I have a set of points in 2-dimensional space and need to calculate the distance from each point to each other point.

I have a relatively small number of points, maybe at most 100. But since I need to do it often and rapidly in order to determine the relationships between these moving points, and since I'm aware that iterating through the points could be as bad as O(n^2) complexity, I'm looking for ways to take advantage of numpy's matrix magic (or scipy).

As it stands in my code, the coordinates of each object are stored in its class.
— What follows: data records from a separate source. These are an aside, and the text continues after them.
(** A limit with a negative queue size: the update panics before [/c]. *)
Definition broken_route : Route :=
  with_MaxQueueSize (-1) (with_MaxConcurrentRequests 4 (plain_route "/broken" "http://a")).
Definition cached_c : Route := with_CacheTTLSeconds 30 (plain_route "/c" "http://c").

(** An update that panics, then a registration: [/b] is served throughout, and
    [/c] once it is registered again. *)
Lemma routes_are_wired_witness :
  match sample_start with
  | Done h =>
      let h1 := fst (UpdateRoutes sample_platform [with_CacheTTLSeconds 5 plain_b; broken_route; cached_c] h) in
      let h2 := fst (RegisterRoute sample_platform cached_c h1) in
      responseCaches (res h1) !! "/c"%string = None /\
      serves sample_platform (res h1) (with_CacheTTLSeconds 5 plain_b) /\
      serves sample_platform (res h2) cached_c
  | Panic _ => False
  end.
Proof.
  destruct sample_start as [h|why] eqn:E; [|vm_compute in E; discriminate].
  assert (Hh : h = match sample_start with Done h => h | Panic _ => h end) by (by rewrite E).
  pose proof (hs_new sample_platform no_redis _ _ _ _ h E) as H0.
  destruct (UpdateRoutes sample_platform [with_CacheTTLSeconds 5 plain_b; broken_route; cached_c] h)
    as [h1 [why|]] eqn:E1; [|exfalso; rewrite Hh in E1; vm_compute in E1; discriminate].
  pose proof (hs_update_panics sample_platform no_redis _ _ _ _ _ H0 E1) as H1.
  destruct (RegisterRoute sample_platform cached_c h1) as [h2 [why2|]] eqn:E2;
    [exfalso; rewrite Hh in E1; vm_compute in E1; injection E1 as <- _; vm_compute in E2; discriminate|].
  pose proof (hs_register sample_platform no_redis _ _ _ _ H1 E2) as H2. cbn [fst]. split; [|split].
  - rewrite Hh in E1. vm_compute in E1. by injection E1 as <- _.
  - destruct (proj1 (routes_are_wired sample_platform no_redis _ h1 H1) (with_CacheTTLSeconds 5 plain_b))
      as [Hm|Hs]; [| |exact Hs].
    + rewrite Hh in E1. vm_compute in E1. injection E1 as <- _. apply elem_of_cons. by left.
    + assert (Hu : unreached (has_limiter (res h)) [with_CacheTTLSeconds 5 plain_b; broken_route; cached_c]
                   = [broken_route; cached_c]) by (rewrite Hh; reflexivity).
      rewrite Hu in Hm. apply elem_of_cons in Hm as [Hm|Hm]; [discriminate|].
      apply elem_of_cons in Hm as [Hm|Hm]; [discriminate|]. by apply not_elem_of_nil in Hm.
  - destruct (proj1 (routes_are_wired sample_platform no_redis _ h2 H2) cached_c) as [[_ Hm]|Hs]; [| |by rewrite E2].
    + rewrite Hh in E1. vm_compute in E1. injection E1 as <- _. vm_compute in E2. injection E2 as <-.
      do 3 (apply elem_of_cons; try (by left); right).
    + by destruct Hm.
Defined.

Lemma register_route_exact_witness :
  match sample_start with
  | Done h => let r := with_MaxBodySize 5 plain_b in
              lookup_route "/b" (GetRoutes (fst (RegisterRoute sample_platform r h))) = Some r
  | Panic _ => False
  end.
Proof.
  destruct sample_start as [h|why] eqn:E; [|vm_compute in E; discriminate]. cbn [fst].
  destruct (RegisterRoute sample_platform (with_MaxBodySize 5 plain_b) h) as [h' o] eqn:Er.
  apply (register_route_exact sample_platform _ h h' o Er).
Defined.

Lemma reload_keeps_resources_witness :
  match sample_start with
  | Done h => forall h1 h2 o1 o2,
      UpdateRoutes sample_platform [with_MaxConcurrentRequests 100 limited_route] h = (h1, o1) ->
      RegisterRoute sample_platform (with_CacheTTLSeconds 5 limited_route) h = (h2, o2) ->
      same_entries (res h) (res h1) "/api" /\ same_entries (res h) (res h2) "/api"
  | Panic _ => False
  end.
Proof.
  destruct sample_start as [h|why] eqn:E; [|vm_compute in E; discriminate].
  intros h1 h2 o1 o2 H1 H2.
  exact (reload_keeps_resources sample_platform _ _ h h1 h2 o1 o2 "/api" H1 H2).
Defined.

(** A certificate that does not load leaves the route without a custom
    transport: its requests use the default one. *)
Example failed_certificate_falls_back :
  createMTLSTransport sample_platform "c.pem" "k.pem" "" = Err "failed to load client key pair"%string.
Proof. done. Qed.

(** A governance score per route: -10 without an API key, -5 without a body
    limit, never below zero. *)
Example governance_example :
  match sample_start with
  | Done h => governance h
  | Panic _ => (0, [])
  end = (50, ["Gateway authToken is disabled (no global auth token)";
              "Route prefix /api does not require API key";
              "Route prefix /api has default unlimited max body size";
              "Route prefix /b does not require API key";
              "Route prefix /b has default unlimited max body size"]%string).
Proof. by vm_compute. Qed.

End Handler.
However, I could also update them in a numpy array when I update the class coordinate.

class Cell(object):
    """Represents one object in the field."""
    def __init__(self,id,x=0,y=0):
        self.m_id = id
        self.m_x = x
        self.m_y = y

It occurs to me to create a Euclidean distance matrix to prevent duplication, but perhaps you have a cleverer data structure.

I'm open to pointers to nifty algorithms as well.

Also, I note that there are similar questions dealing with Euclidean distance and numpy but didn't find any that directly address this question of efficiently populating a full distance matrix.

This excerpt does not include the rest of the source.